With 49 million Americans drawing their drinking water from areas within 50 miles of nuclear power plants—and with three-quarters of all U.S. nuclear power plants already leaking radioactivity into groundwater supplies—it is time for the U.S. to move toward cleaner, safer and cheaper alternatives for our energy needs.It comes as no surprise that four authors without environmental monitoring backgrounds are pushing their own agenda—to shut down all U.S. nuclear plants—and distorting the facts about the industry’s ground water protection initiatives to support their case.
Let’s review the facts:
First, the nuclear industry considers any unintended release of radioactive materials to be unacceptable. Period. This is why the industry has programs in place to monitor ground water and underground piping at all U.S. plant sites. It is also why every company operating an U.S. nuclear plant informs local, state and federal authorities of an unintended release, even if it is below the Nuclear Regulatory Commission’s threshold for reporting.
The industry’s voluntary ground water protection and underground piping programs enhance the capabilities for early detection of tritium in ground water, and complement the redundant, protective measures set forth by the NRC. They also ensure that licensees are taking appropriate actions to stop the release and to make stakeholders aware of unintended releases at levels well below those deemed safe by federal authorities for public health and the environment. In the rare instances when higher-than-expected levels of tritium have been detected at nuclear plant sites, it has been these dual industry environmental monitoring and protection programs which have brought them to light. After careful review and examination of these instances, the NRC independently verified that the public has never been in danger:
The NRC recently identified several instances of unintended tritium releases, and all available information shows no threat to the public.The industry’s extensive environmental monitoring programs have proven very effective. In the U.S. nuclear industry’s 3,500 combined reactor-years of operation, there is no scientific evidence that any member of the general public has ever been harmed by a radiation release from a U.S. nuclear energy facility, including tritium.

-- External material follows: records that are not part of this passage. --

(* ===== verification/Treiber.v ===== *)
(** The linked stack that [lf.Stack] and [lf.EliminationStack] share.

    Memory and ghost state of Treiber's stack without the goroutines: the heap
    of [directItem]s, the top pointer, the length counter, who allocated a
    node that is not pushed yet ([own]), and what pending operations still owe
    the counter ([adj]). *)

From S2P Require Export LfNode.

Section treiber.
Context {T : Type}.
Implicit Types (h : list (directItem T)) (o : gmap loc nat) (a : gmap nat Z).
Implicit Types (p : option loc) (vs : list T) (n : directItem T) (t u : nat).

(** The nodes reachable from [p] hold the values [vs] and are public. *)
Fixpoint stack_at h o p vs : Prop :=
  match vs with
  | [] => p = None
  | v :: vs' => ∃ l nx, p = Some l ∧ h !! l = Some (DirectItem nx v) ∧ o !! l = None
                        ∧ stack_at h o nx vs'
  end.

Record central h p (len : Z) o a vs : Prop := {
  c_stack : stack_at h o p vs;
  c_own : ∀ l u, o !! l = Some u → l < length h;
  c_len : len = u64 (Z.of_nat (length vs) - adj_sum a)
}.

(** What goroutine [u] relies on: public nodes never change, nor do its own. *)
Record nodes_kept u h o h' o' : Prop := {
  k_public : ∀ l n, h !! l = Some n → o !! l = None → h' !! l = Some n ∧ o' !! l = None;
  k_own : ∀ l, o !! l = Some u → o' !! l = Some u ∧ h' !! l = h !! l
}.

Lemma nodes_kept_refl u h o : nodes_kept u h o h o.
Proof. by split. Qed.

Lemma nodes_kept_trans u h1 o1 h2 o2 h3 o3 :
  nodes_kept u h1 o1 h2 o2 → nodes_kept u h2 o2 h3 o3 → nodes_kept u h1 o1 h3 o3.
Proof.
  intros [P1 O1] [P2 O2]. split.
  - intros l n Hl Ho. destruct (P1 _ _ Hl Ho). eauto.
  - intros l Ho. destruct (O1 _ Ho) as [? <-]. eauto.
Qed.

Lemma stack_at_public h o h' o' p vs :
  (∀ l n, h !! l = Some n → o !! l = None → h' !! l = Some n ∧ o' !! l = None) →
  stack_at h o p vs → stack_at h' o' p vs.
Proof.
  intros Hp. revert p. induction vs as [|v vs IH]; intros p; simpl; [done|].
  intros (l & nx & -> & Hl & Ho & ?). destruct (Hp _ _ Hl Ho). eauto 10.
Qed.

Lemma stack_at_linked h o p vs : stack_at h o p vs → linked h p vs.
Proof.
  revert p. induction vs as [|v vs IH]; intros p; simpl; [done|].
  intros (l & nx & ? & ? & _ & ?). eauto 10.
Qed.

Lemma central_empty h len o a vs : central h None len o a vs → vs = [].
Proof. intros [Hs _ _]. destruct vs; [done|]. by destruct Hs as (? & ? & ? & _). Qed.

Lemma central_top h l len o a vs :
  central h (Some l) len o a vs → ∃ n, h !! l = Some n ∧ o !! l = None.
Proof.
  intros [Hs _ _]. destruct vs; [done|]. destruct Hs as (l' & nx & [= <-] & ? & ? & _). eauto.
Qed.

(** The top pointer moves to the next node: the first value is gone. *)
Lemma central_pop t h l n len o a vs :
  central h (Some l) len o a vs → h !! l = Some n → a !! t = None →
  ∃ vs', vs = di_v n :: vs' ∧ central h (di_next n) len o (<[t := (-1)%Z]> a) vs'.
Proof.
  intros [Hs Ho Hl] Hn Ha. destruct vs as [|v vs]; [done|].
  destruct Hs as (l' & nx & [= <-] & Hn' & _ & Hs). simplify_eq/=.
  exists vs. split; [done|]. split; [done|done|].
  rewrite adj_sum_insert by done. f_equal. lia.
Qed.

(** An allocation. *)
Lemma central_new t h p len o a vs n :
  central h p len o a vs →
  let o' := <[length h := t]> o in
  central (h ++ [n]) p len o' a vs ∧ ∀ u, nodes_kept u h o (h ++ [n]) o'.
Proof.
  intros [Hs Ho Hl] o'.
  assert (o !! length h = None) as Hfresh.
  { destruct (o !! length h) eqn:E; [|done]. apply Ho in E. lia. }
  assert (∀ u, nodes_kept u h o (h ++ [n]) o') as Hk.
  { intros u. split.
    - intros l n' Hl' ?. split; [by apply lookup_snoc_l|].
      apply lookup_lt_Some in Hl'. subst o'. by rewrite lookup_insert_ne by lia.
    - intros l Hl'. pose proof (Ho _ _ Hl'). subst o'.
      rewrite lookup_insert_ne by lia. split; [done|]. by apply lookup_app_l. }
  split; [|exact Hk]. split; [| |done].
  - eapply stack_at_public; [apply (Hk 0)|done].
  - intros l u. subst o'. rewrite length_app. simpl.
    intros [[<- _]|[_ Hl'%Ho]]%lookup_insert_Some; lia.
Qed.

(** A store into a node that is not pushed yet. *)
Lemma central_store t h p len o a vs l n n' :
  central h p len o a vs → o !! l = Some t → h !! l = Some n →
  central (<[l := n']> h) p len o a vs ∧
  ∀ u, u ≠ t → nodes_kept u h o (<[l := n']> h) o.
Proof.
  intros [Hs Ho Hl] Hlo Hln.
  assert (∀ l' m, h !! l' = Some m → o !! l' = None →
    <[l := n']> h !! l' = Some m ∧ o !! l' = None) as Hp.
  { intros l' m Hl' Ho'. split; [|done].
    rewrite list_lookup_insert_ne; [done|]. intros ->; congruence. }
  split.
  - split; [by eapply stack_at_public| |done]. intros l' u. rewrite length_insert. apply Ho.
  - intros u Hu. split; [done|]. intros l' Hl'. split; [done|].
    rewrite list_lookup_insert_ne; [done|]. intros ->; congruence.
Qed.

(** The top pointer moves to a node of [t] that links to the old top. *)
Lemma central_push t h p len o a vs l v :
  central h p len o a vs → o !! l = Some t → h !! l = Some (DirectItem p v) →
  a !! t = None →
  central h (Some l) len (delete l o) (<[t := 1%Z]> a) (v :: vs) ∧
  ∀ u, u ≠ t → nodes_kept u h o h (delete l o).
Proof.
  intros [Hs Ho Hl] Hlo Hln Ha.
  assert (∀ l' m, h !! l' = Some m → o !! l' = None →
    h !! l' = Some m ∧ delete l o !! l' = None) as Hp.
  { intros l' m ? ?. split; [done|]. rewrite lookup_delete. by case_decide. }
  split.
  - split.
    + exists l, p. split; [done|]. split; [done|]. split; [apply lookup_delete_eq|].
      by eapply stack_at_public.
    + intros l' u [_ ?]%lookup_delete_Some. by eapply Ho.
    + rewrite adj_sum_insert by done. rewrite Hl. f_equal. simpl. lia.
  - intros u Hu. split; [done|]. intros l' Hl'.
    rewrite lookup_delete_ne by (intros ->; congruence). done.
Qed.

(** [length.Add(d)] settles what [t] owed. *)
Lemma central_settle t z d h p len o a vs :
  central h p len o a vs → a !! t = Some z → u64 d = u64 z →
  central h p (u64 (len + d)) o (delete t a) vs.
Proof.
  intros [Hs Ho Hl] Ha Hd. split; [done|done|].
  rewrite <-u64_add_r, Hd, u64_add_r, Hl, u64_add_l. f_equal.
  rewrite (adj_sum_delete _ _ _ Ha). lia.
Qed.
End treiber.

#[export] Hint Resolve nodes_kept_refl : lockfree.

Second, there has not been an increase in harmful levels of tritium reaching drinking water supplies from nuclear plants. The report claims that an Associated Press investigation has found a greater number of tritium leaks in the last decade, stating:
Tritium leaks have occurred with great regularity at U.S. nuclear plants. An investigation by the Associated Press found that leaks have occurred at 75 percent of U.S. plants, and that a great number of them have taken place in the past five years. On at least three occasions, tritium leaks from nuclear plants have contaminated nearby well water.As you may recall, we responded to the shoddy AP series last summer to correct a number of factual errors and misleading reporting in their news coverage. In particular, on the topic of tritium leaks into ground water, NEI had this to say:
There has been no known adverse impact on public health or safety from a tritium release at commercial nuclear power plants. As the AP acknowledges, no tritium is known to have reached public water supplies.
No drinking water supply has exceeded the allowable limit set by the EPA for tritium in the Safe Drinking Water Act. AP reporter Jeff Donn acknowledged this fact in a June 24 interview on “Democracy Now!” when he said, “The main danger from tritium, the main health danger, is if you were to drink it. The EPA sets a limit on how much can be in drinking water. None of the leaks have entered drinking water in amounts that would violate the EPA limits so far.”The Environment America-U.S. PIRG report also claims that older nuclear plants are more likely to have ground water problems, another claim that simply is not true. The report states:
As plants have aged, the risk of tritium leaks has risen, since aging equipment has had more time to develop leaks and weaknesses.However, in our same fact sheet that corrects the AP’s inaccurate news coverage, we also pointed out that older nuclear reactors are still subject to the same NRC requirements regardless of their age or condition.
U.S. nuclear power plants are subject to a rigorous program of NRC oversight, inspection, preventive and corrective maintenance, equipment replacement, and extensive equipment testing. These programs ensure nuclear plant equipment continues to meet safety standards, no matter how long the plant has been operating.Despite Environment America and U.S. PIRG’s best efforts to scare the American public into thinking all U.S. nuclear plants are leaking radioactive materials into ground water supplies, they need to let the facts speak for themselves and not cite sources, like the AP, which have already been debunked.